Story Company launched at Asbury Park, N.J. (Note shirt from the "Fred Sanford
Collection.)
His first stories - tales about relatives and Elvis and the
lovers Orlo and Leini - began appearing in small literary magazines shortly
thereafter. In 1994, Alvarez's best-known tale - "The Fountain of Highlandtown"
[Woodholme House, 1997], won Baltimore City's Artscape Award for the short
story.
The contest was judged by James Alan McPherson.

Alvarez with his friend and mentor, Tom Nugent - author of "Not
Mean Enough" - at literary pot-luck dinner on Macon Street, January 1993.
Alvarez often entertains at the Little Pink Rowhouse in the
Holy Land, where his family has lived since his namesake grandfather came to
Baltimore from the Galicia region of Spain in the mid-1920s.

In the backyard, on a small spit of land between
the Greek restaurants of East Baltimore's Highlandtown neighborhood and the
riverbanks of the Patapsco River, Alvarez keeps a claw-foot bathtub filled with
dirt from around the world - Fatima, the Lowell, Mass. birthplace of Jack
Kerouac and the Polish countryside of his mother's ancestry. The tub was the
inspiration for Alvarez's story "Orlo's Velvet Room," and in it he cultivates
Maryland tomatoes and a bush of miniature roses that were present at the
marriage of the poet Bonni Goldberg and carpenter/artist Geo Kendall.

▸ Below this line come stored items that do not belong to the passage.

(** What a finished round leaves behind: nothing to report, the verdict of the
    hub on the ServiceExport and the version recorded, or no export. *)
Definition settled (s : knowledge) : Prop :=
  ∀ e, o_internal s = Some e → isDeleting e = false →
    o_deleted s = true ∨ conflictOf (ise_Conditions e) = None ∨
    lastObserved e = Some (currentVersion e) ∧
    ∃ se c c', o_export s = Some (Some se) ∧ conflictOf (ise_Conditions e) = Some c ∧
      conflictOf (se_Conditions se) = Some c' ∧ verdict c' = verdict c.
Definition roundEnds (x : Result * option error) (s : knowledge) : Prop :=
  x.2 = None → settled s.
End protocol.

Section safety.
Context {util : ControllerUtil} {laws : ControllerUtilLaws}.
Context (r : Reconciler) (req : NamespacedName).
Local Abbreviation P := (conflictReportProtocol r req).

(** The ServiceExport is known to carry the verdict of the hub. *)
Definition reported (e : InternalServiceExport) (s : knowledge) : Prop :=
  ∃ se c c', o_export s = Some (Some se) ∧ conflictOf (ise_Conditions e) = Some c ∧
    conflictOf (se_Conditions se) = Some c' ∧ verdict c' = verdict c.

Lemma desired_reports e se c now :
  conflictOf (ise_Conditions e) = Some c →
  reports e se (setCondition now (se_Conditions se)
                  (observedAt (om_Generation (se_ObjectMeta se)) c)).
Proof.
  intros Hc. assert (c_Type c = ServiceExportConflict) as Hty by (by apply FindStatusCondition_some in Hc as [_ ?]).
  set (d := observedAt _ c). assert (c_Type d = ServiceExportConflict) as Hd by done.
  destruct (setCondition_same now (se_Conditions se) d) as (c' & Hf & Hs & Hst & Hre & Hme & Hge).
  rewrite Hd in Hf. exists c, c'. split; [done|]. split; [exact Hf|].
  split; [unfold verdict; by rewrite Hst, Hre, Hme|]. split; [done|].
  intros t Ht. apply setCondition_other. by rewrite Hd.
Qed.

Lemma reportBackConflictCondition_wp se e s :
  o_internal s = Some e → o_export s = Some (Some se) →
  wp P (reportBackConflictCondition se e) s (λ x s',
    o_internal s' = o_internal s ∧ o_deleted s' = o_deleted s ∧ (x.2 = None →
      if x.1 then reported e s' else conflictOf (ise_Conditions e) = None)).
Proof.
  intros He Hse. unfold reportBackConflictCondition. fold (conflictOf (ise_Conditions e)).
  destruct (conflictOf (ise_Conditions e)) as [c|] eqn:Hc; [|by apply wp_ret].
  case_decide as Heq.
  { apply wp_ret. do 2 (split; [done|]). intros _. exists se, c, c. by rewrite Hc. }
  assert (∀ (b : bool) a b' m (p : IO (bool * option error)) Q,
    wp P p s Q → wp P ((if b then Event a b' m else mret tt) ≫= λ _, p) s Q) as Hev.
  { intros [] ???? Q Hp; apply wp_bind; [apply wp_Event; [done|]; intros ? _; exact Hp|by apply wp_ret]. }
  apply Hev, Hev, wp_bind, wp_SetStatusCondition; [done|]. intros now _.
  pose proof (desired_reports e se c now Hc) as Hrep. apply wp_bind, wp_StatusUpdate; [by exists e, se|].
  intros [err|se'] [[_ Hz] _]; apply wp_ret; [done|]. do 2 (split; [done|]). intros _.
  destruct Hrep as (c1 & c2 & Hc1 & Hc2 & Hv & _). exists se', c1, c2.
  split; [done|]. split; [done|]. split; [|done].
  specialize (Hz se'). apply (f_equal se_Conditions) in Hz. simpl in Hz. by rewrite Hz.
Qed.

Lemma lastObservedVersion_sameMeta e e' :
  sameMeta (ise_ObjectMeta e) (ise_ObjectMeta e') → lastObserved e' = lastObserved e.
Proof. intros (_ & _ & _ & Ha & _). unfold lastObserved. by rewrite Ha. Qed.

Lemma observeExport_wp e t s :
  o_internal s = Some e → objectKey e = req → reported e s →
  wp P (observeMetrics r e t) s (λ err s', err = None → settled s').
Proof.
  intros He Hk Hrep. unfold observeMetrics. case_bool_decide as Hobs.
  { apply wp_ret. intros _ ? [= <-]%(eq_trans (eq_sym He)) _. by do 2 right. }
  unfold map_init, map_set. apply wp_bind, wp_ret, wp_bind, wp_Update.
  { exists e. split; [done|]. split; [exact Hk|]. done. }
  intros [err|e'] [Hm Ha]; simpl; [by apply wp_ret|]. simpl in e', Ha. destruct Ha as [Hspec Hcs].
  assert (lastObserved e' = Some (currentVersion e')) as Hlast.
  { etrans; [apply (lastObservedVersion_sameMeta _ _ Hm)|]. unfold currentVersion. rewrite Hspec.
    apply lookup_insert_eq. }
  assert (settled (learnInternal e' s)) as Hend.
  { intros ? [= <-] _. do 2 right. split; [done|].
    destruct Hrep as (se & c & c' & Hse & Hc & Hrest). exists se, c, c'. by rewrite Hcs. }
  destruct (ref_ExportedSince _) as [since|]; [|by apply wp_ret].
  apply wp_bind, wp_call; [|intros ? _; by apply wp_ret].
  split; [done|]. split; [done|]. split; [apply exportDuration_bounds|]. split.
  - simpl. rewrite He. simpl. apply orb_true_iff. right. apply bool_decide_eq_true.
    intros [= Heq]. apply Hobs. rewrite Heq, Hlast. unfold currentVersion. by rewrite Hspec.
  - exists e'. split; [done|]. split; [done|]. rewrite Hcs.
    by destruct Hrep as (se & c & c' & _ & -> & _).
Qed.
Lemma ensureDerivedService_derives mcs si svc :
  derives mcs si (ensureDerivedService mcs si svc) ∧
  objectKey (ensureDerivedService mcs si svc) = objectKey svc.
Proof.
  unfold ensureDerivedService, configureInternalLoadBalancer.
  assert (∀ svc', svc_Type svc' = ServiceTypeLoadBalancer →
    svc_Ports svc' = ToServicePort <$> sis_Ports (si_Status si) →
    om_Labels (svc_ObjectMeta svc') = Some (<[serviceLabelMCSNamespace := om_Namespace (mcs_ObjectMeta mcs)]>
      (<[serviceLabelMCSName := om_Name (mcs_ObjectMeta mcs)]> (default ∅ (om_Labels (svc_ObjectMeta svc))))) →
    derives mcs si svc') as Hd.
  { intros svc' Ht Hp Hl. split; [done|]. split; [done|]. rewrite Hl, !map_get_some.
    split; [|apply lookup_insert_eq]. rewrite lookup_insert_ne by done. apply lookup_insert_eq. }
  destruct (ParseBool _) as [[]|]; (split; [by apply Hd|done]).
Qed.

Section safety.
Context {util : ControllerUtil} {laws : ControllerUtilLaws}.
Context {owners : OwnerUtil} {ownerLaws : OwnerUtilLaws}.
Context (r : Reconciler) (req : NamespacedName).
Local Abbreviation P := (mcsProtocol r req).

(** The MultiClusterService in hand is the stored one, live, with its
    finalizer. *)
Definition holds (mcs : MultiClusterService) (s : knowledge) : Prop :=
  active s mcs ∧ objectKey mcs = req.

(** An update that keeps the finalizer. *)
Lemma updateMcs_wp mcs o s :
  holds mcs s → sameMcs mcs o → finalizersOf o = finalizersOf mcs → nothingLeaks r mcs o s →
  wp P (Update Member KMultiClusterService o) s (λ x s',
    x.1 = None → holds x.2 s' ∧ s' = learnMcs x.2 s ∧ sameMcs mcs x.2 ∧
      sameMeta (mcs_ObjectMeta o) (mcs_ObjectMeta x.2) ∧
      mcs_Conditions x.2 = mcs_Conditions o ∧ mcs_LoadBalancer x.2 = mcs_LoadBalancer o).
Proof.
  intros [(Hm & Hdel & Hfin) Hk] Hs Hf Hl. apply wp_Update.
  { exists mcs. split; [done|]. split; [etrans; [exact (same_key _ _ Hs)|done]|].
    split; [by apply same_spec|]. split; [done|]. intros _. left. unfold hasCleanup. by rewrite Hf. }
  intros [err|o'] [Hm' Ha]; [done|]. intros _. simpl in o', Ha.
  destruct Ha as (Hsp & Hd & Ht & Hu & Hc & Hlb).
  assert (sameMcs mcs o') as Hs'.
  { etrans; [exact Hs|]. split; [by apply (sameMeta_key o o')|done..]. }
  assert (finalizersOf o' = finalizersOf o) as Hff by exact (sameMeta_finalizers _ _ Hm').
  simpl. split; [|done]. split; [|by rewrite (same_key _ _ Hs')].
  split; [done|]. split; [by rewrite (same_deleting _ _ Hs')|].
  unfold hasCleanup. by rewrite Hff, Hf.
Qed.

(** A MultiClusterService with a label set. *)
Definition labelled (key value : string) (mcs : MultiClusterService) : MultiClusterService :=
  updMeta (λ m, setLabels (Some (<[key := value]> (default ∅ (om_Labels m)))) m) mcs.
Lemma labelled_label key value mcs key' :
  mcsLabel key' (labelled key value mcs) = if decide (key' = key) then Some value else mcsLabel key' mcs.
Proof.
  unfold mcsLabel, labelled.
  change (map_get (Some (<[key := value]> (default ∅ (om_Labels (mcs_ObjectMeta mcs))))) key' =
    if decide (key' = key) then Some value else map_get (om_Labels (mcs_ObjectMeta mcs)) key').
  rewrite map_get_some. case_decide as Hk; [subst; apply lookup_insert_eq|].
  rewrite lookup_insert_ne by done. destruct (om_Labels _); [done|]. simpl. by rewrite lookup_empty.
Qed.

Lemma updateMultiClusterLabel_wp mcs key value s :
  holds mcs s → nothingLeaks r mcs (labelled key value mcs) s →
  wp P (updateMultiClusterLabel mcs key value) s (λ x s',
    x.1 = None → holds x.2 s' ∧ sameMcs mcs x.2 ∧ (s' = s ∧ x.2 = mcs ∨ s' = learnMcs x.2 s) ∧
      ∀ key', mcsLabel key' x.2 = if decide (key' = key) then Some value else mcsLabel key' mcs).
Proof.
  intros Hh Hl. unfold updateMultiClusterLabel. case_bool_decide as Heq.
  { apply wp_ret. intros _. split; [done|]. split; [done|]. split; [by left|].
    intros key'. simpl. case_decide; by subst. }
  unfold map_init, map_set. apply wp_bind, wp_ret.
  eapply wp_mono; [apply (updateMcs_wp mcs (labelled key value mcs)); [done|by split|done|done]|].
  intros [err mcs'] s' Hok Hnone. destruct (Hok Hnone) as (Hh' & -> & Hs & Hm & _).
  split; [done|]. split; [done|]. split; [by right|].
  intros key'. by rewrite (mcsLabel_sameMeta _ (labelled key value mcs) mcs' Hm), labelled_label.
Qed.

Lemma reportsStatus_learn s m mcs : reportsStatus s mcs → reportsStatus (learnMcs m s) mcs.
Proof. done. Qed.
(** A report only depends on the status and the identity. *)
Lemma reportsStatus_same s m m' :
  sameMcs m m' → mcs_Conditions m' = mcs_Conditions m → mcs_LoadBalancer m' = mcs_LoadBalancer m →
  reportsStatus s m → reportsStatus s m'.
Proof.
  intros Hs Hc Hl (si & Hsi & Hr). exists si. split; [done|]. unfold validStatus in *.
  rewrite Hc, Hl. destruct Hr as [(? & ? & ?)|(? & ? & svc & ? & ? & ?)]; [left|right].
  - eauto using unusable_same.
  - split; [done|]. split; [done|]. exists svc. eauto using derives_same.
Qed.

BOOK STAR bookstore (above), Nashville, Tenn., during "AUTHOR
UNKNOWN 2000" tour to promote "Orlo and Leini." No one showed up and the tour
rolled on to Asheville, N.C. and the grave of Thomas Wolfe.





Family patriarch and author's namesake Rafael Alvarez
(1904-1990) at family gathering with (left to right) his son, Victor; son
Manuel and granddaughter Donna (daughter of Victor) circa 1985.